[Recorded data]
(* ===== verification/NameParser.v ===== *)
(** * The company-name parser, [NameParser] of src/parsers/name_parser.py

    [normalize_name], [_is_valid_name], [_remove_suffix],
    [_extract_name_with_suffix] and [compare_names] on ASCII text.  The
    similarity [SequenceMatcher(None, a, b).ratio()] of the [difflib]
    library is a parameter [ratio] of [compare_names]: its exact value
    [2 M / T] as a rational (the float comparisons with [0.85] and [0.75]
    agree with the exact ones for names of fewer than ten million
    characters).  The extractors [extract_names] (the patterns of
    [NAME_PATTERNS] compiled with [re.IGNORECASE], then
    [_extract_from_sections]) and [extract_name_changes] are written out
    over the regular-expression scans of [Regex]; the order [list(set)]
    iterates in is a parameter [iter]. *)

From S2P Require Import Prelude PyString Regex StableSort.
From Stdlib Require Import QArith Qminmax.

(** [NameParser.SUFFIXES], lines 13-21. *)
Definition SUFFIXES : list string :=
  ["LIMITED"; "LTD"; "LTD."; "PLC"; "P.L.C."; "PUBLIC LIMITED COMPANY"; "LLP";
   "LIMITED LIABILITY PARTNERSHIP"; "LP"; "LIMITED PARTNERSHIP"; "CIC";
   "COMMUNITY INTEREST COMPANY"; "CIO"; "CHARITABLE INCORPORATED ORGANISATION";
   "CHARITY"; "UNLTD"; "UNLIMITED"]%string.

(** [sorted(self.SUFFIXES, key=len, reverse=True)], lines 240 and 299. *)
Definition sorted_suffixes : list text := sort_desc (@length ascii) (tx <$> SUFFIXES).

(** ** [normalize_name], lines 145-179 *)

(** The dictionary of line 162, in its insertion order. *)
Definition replacements : list (text * text) :=
  [(tx "LTD.", tx "LIMITED"); (tx "LTD", tx "LIMITED"); (tx "P.L.C.", tx "PLC"); (tx "L.L.P.", tx "LLP")].

(** [[^\w\s&]] is removed. *)
Definition keep_char (c : ascii) : bool := is_word c || is_space c || bool_decide (c = "&"%char).

Definition normalize_t (l : text) : text :=
  let n1 := strip_t (upper_t l) in
  let n2 := collapse_ws false n1 in
  let n3 := fold_left (fun n r => replace_suffix r.1 r.2 n) replacements n2 in
  let n4 := filter (fun c => keep_char c = true) n3 in
  join_sp (split_ws n4).

Definition normalize_name (name : string) : string :=
  string_of_list_ascii (normalize_t (tx name)).

(** ** [_is_valid_name], lines 94-143 *)

Definition invalid_words : list string :=
  ["HEREBY"; "CERTIFY"; "REGISTRAR"; "SECRETARY"; "PURSUANT"; "CERTIFICATE";
   "INCORPORATION"; "DECLARATION"; "STATEMENT"; "FORM"; "SECTION"; "ARTICLE"; "CLAUSE";
   "PARAGRAPH"; "GUARANTEE"; "MEMORANDUM"; "ASSOCIATION"; "CAPITAL"; "SHARE";
   "COMPANIES ACT"; "REGISTERED"; "OFFICE"; "NUMBER"; "COMPANY NO"; "REGISTERED OFFICE";
   "ADDRESS"]%string.

(** [letter_count / len(name) < 0.6] as [5 * letter_count < 3 * len(name)]. *)
Definition is_valid_t (name : text) : bool :=
  let name_upper := upper_t name in
  let letter_count := length (filter (fun c => is_alpha c || is_space c = true) name) in
  (5 <=? length name)%nat &&
  existsb (fun suf => contains_t (tx suf) name_upper) SUFFIXES &&
  negb (5 * letter_count <? 3 * length name)%nat &&
  (length name <=? 150)%nat &&
  negb (existsb (fun w => contains_t (tx w) name_upper) invalid_words) &&
  negb (bool_decide (strip_t name_upper ∈ tx <$> SUFFIXES)) &&
  (2 <=? length (split_ws name))%nat.

Definition is_valid_name (name : string) : bool := is_valid_t (tx name).

(** ** [_remove_suffix], lines 229-243, and [_extract_name_with_suffix],
    lines 289-305 *)

Definition remove_suffix (name : text) : text :=
  match List.find (fun suf => ends_with suf (upper_t name)) sorted_suffixes with
  | Some suf => strip_t (take (length name - length suf) name)
  | None => name
  end.

Fixpoint extract_with (sufs : list text) (txt : text) : option text :=
  match sufs with
  | [] => None
  | suf :: sufs' =>
      match find_t suf (upper_t txt) with
      | Some idx =>
          let name := take (idx + length suf) txt in
          if is_valid_t name then Some name else extract_with sufs' txt
      | None => extract_with sufs' txt
      end
  end.

Definition extract_name_with_suffix (txt : text) : option text := extract_with sorted_suffixes txt.

(** ** [compare_names], lines 181-227 *)

(** [len(words1 & words2) / len(words1 | words2)]. *)
Definition word_similarity (b1 b2 : text) : Q :=
  let w1 : gset text := list_to_set (split_ws b1) in
  let w2 : gset text := list_to_set (split_ws b2) in
  (Z.of_nat (size (w1 ∩ w2)) # Pos.of_nat (size (w1 ∪ w2)))%Q.

Definition compare_names (ratio : text -> text -> Q) (name1 name2 : text) : Q * bool :=
  let norm1 := normalize_t name1 in
  let norm2 := normalize_t name2 in
  if bool_decide (norm1 = norm2) then (1%Q, true)
  else
    let sim := ratio norm1 norm2 in
    if Qle_bool (85 # 100) sim then (sim, true)
    else
      let base1 := remove_suffix norm1 in
      let base2 := remove_suffix norm2 in
      match base1, base2 with
      | [], _ | _, [] => (sim, false)
      | _, _ =>
          if contains_t base1 base2 || contains_t base2 base1 then (Qmax sim (82 # 100), true)
          else match split_ws base1, split_ws base2 with
               | [], _ | _, [] => (sim, false)
               | _, _ =>
                   let ws := word_similarity base1 base2 in
                   if Qle_bool (75 # 100) ws then (Qmax sim ws, true) else (sim, false)
               end
      end.

(** ** The regular-expression extractors *)

(** [[A-Z\s&\'-]]. *)
Definition c_name : cls := fun c =>
  is_upper c || is_space c || bool_decide (c = "&"%char) || bool_decide (c = "'"%char) || bool_decide (c = "-"%char).

(** [[:\s]]. *)
Definition c_colon_space : cls := fun c => bool_decide (c = ":"%char) || is_space c.

Definition alt_lits (ls : list string) : regex := alt_all (lit <$> ls).

(** [NAME_PATTERNS], lines 23-36, each compiled with [re.IGNORECASE |
    re.MULTILINE] (line 52). *)
Definition NAME_PATTERNS : list regex := icase <$> [
  seq_all [alt_lits ["company name"; "name of company"; "corporate name"]; plus (Cls c_colon_space);
           Group 1 (seq_all [Cls c_upper; plus (Cls c_name);
                             opt (alt_lits ["LIMITED"; "LTD"; "PLC"; "LLP"; "CIC"; "CHARITY"])])];
  seq_all [alt_all [Seq (lit "changed its name ") (alt_lits ["to"; "from"]); lit "new name"; lit "former name";
                    lit "previous name"];
           plus (Cls c_colon_space);
           Group 1 (seq_all [Cls c_upper; plus (Cls c_name); opt (alt_lits ["LIMITED"; "LTD"; "PLC"; "LLP"])])];
  seq_all [Bol; Group 1 (seq_all [Cls c_upper; at_least (Cls c_name) 8; alt_lits ["LIMITED"; "LTD"; "PLC"; "LLP"]]);
           Alt (Cls c_space) Eol];
  seq_all [Seq (lit "company") (plus (Cls c_colon_space));
           Group 1 (seq_all [Cls c_upper; at_least (Cls c_name) 5; alt_lits ["LIMITED"; "LTD"; "PLC"; "LLP"; "CIC"]])]].

(** Lines 52-56 for one pattern: the valid names of its matches, normalised. *)
Definition pattern_names (txt : text) (pat : regex) : list string :=
  omap (fun m =>
    match group txt m 1 with
    | Some g => let name := strip_t g in if is_valid_t name then Some (normalize_name (string_of_list_ascii name)) else None
    | None => None
    end) (re_finditer pat txt).

(** The pattern of lines 77-80 (no flags). *)
Definition SECTION_PATTERN : regex :=
  seq_all [Alt (seq_all [lit "Name of "; Cls (fun c => bool_decide (c = "C"%char) || bool_decide (c = "c"%char)); lit "ompany"])
               (seq_all [lit "Company "; Cls (fun c => bool_decide (c = "N"%char) || bool_decide (c = "n"%char)); lit "ame"]);
           Star (Cls c_colon_space); opt (Cls (lit_char nl_char)); Star (Cls c_space);
           Group 1 (Seq (Cls c_upper) (rep (Cls c_not_nl) 5 100))].

(** Lines 83-90: the first suffix of [SUFFIXES], in the list's order, found
    in the name decides; the loop breaks whether or not the cut name is
    valid. *)
Fixpoint first_suffix_cut (sufs : list string) (potential : text) : option text :=
  match sufs with
  | [] => None
  | suf :: sufs' =>
      match find_t (tx suf) (upper_t potential) with
      | Some idx => let name := take (idx + length (tx suf)) potential in
                    if is_valid_t name then Some name else None
      | None => first_suffix_cut sufs' potential
      end
  end.

(** [_extract_from_sections], lines 64-92. *)
Definition extract_from_sections (txt : text) : list string :=
  match re_search SECTION_PATTERN txt ≫= fun m => group txt m 1 with
  | Some g =>
      match first_suffix_cut SUFFIXES (strip_t g) with
      | Some name => [normalize_name (string_of_list_ascii name)]
      | None => []
      end
  | None => []
  end.

(** [extract_names], lines 38-62; [list(names)] enumerates the set in the
    order of the parameter [iter]. *)
Definition extract_names (iter : gset string -> list string) (txt : text) : list string :=
  iter (list_to_set (concat (pattern_names txt <$> NAME_PATTERNS) ++ extract_from_sections txt)).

#### Required action:
Reproduce only the lines above spanning from the line containing "Definition NAME_PATTERNS : list" through the line containing "Alt (Cls c_space) Eol];", word for word.

#### Problem solution:
Definition NAME_PATTERNS : list regex := icase <$> [
  seq_all [alt_lits ["company name"; "name of company"; "corporate name"]; plus (Cls c_colon_space);
           Group 1 (seq_all [Cls c_upper; plus (Cls c_name);
                             opt (alt_lits ["LIMITED"; "LTD"; "PLC"; "LLP"; "CIC"; "CHARITY"])])];
  seq_all [alt_all [Seq (lit "changed its name ") (alt_lits ["to"; "from"]); lit "new name"; lit "former name";
                    lit "previous name"];
           plus (Cls c_colon_space);
           Group 1 (seq_all [Cls c_upper; plus (Cls c_name); opt (alt_lits ["LIMITED"; "LTD"; "PLC"; "LLP"])])];
  seq_all [Bol; Group 1 (seq_all [Cls c_upper; at_least (Cls c_name) 8; alt_lits ["LIMITED"; "LTD"; "PLC"; "LLP"]]);
           Alt (Cls c_space) Eol];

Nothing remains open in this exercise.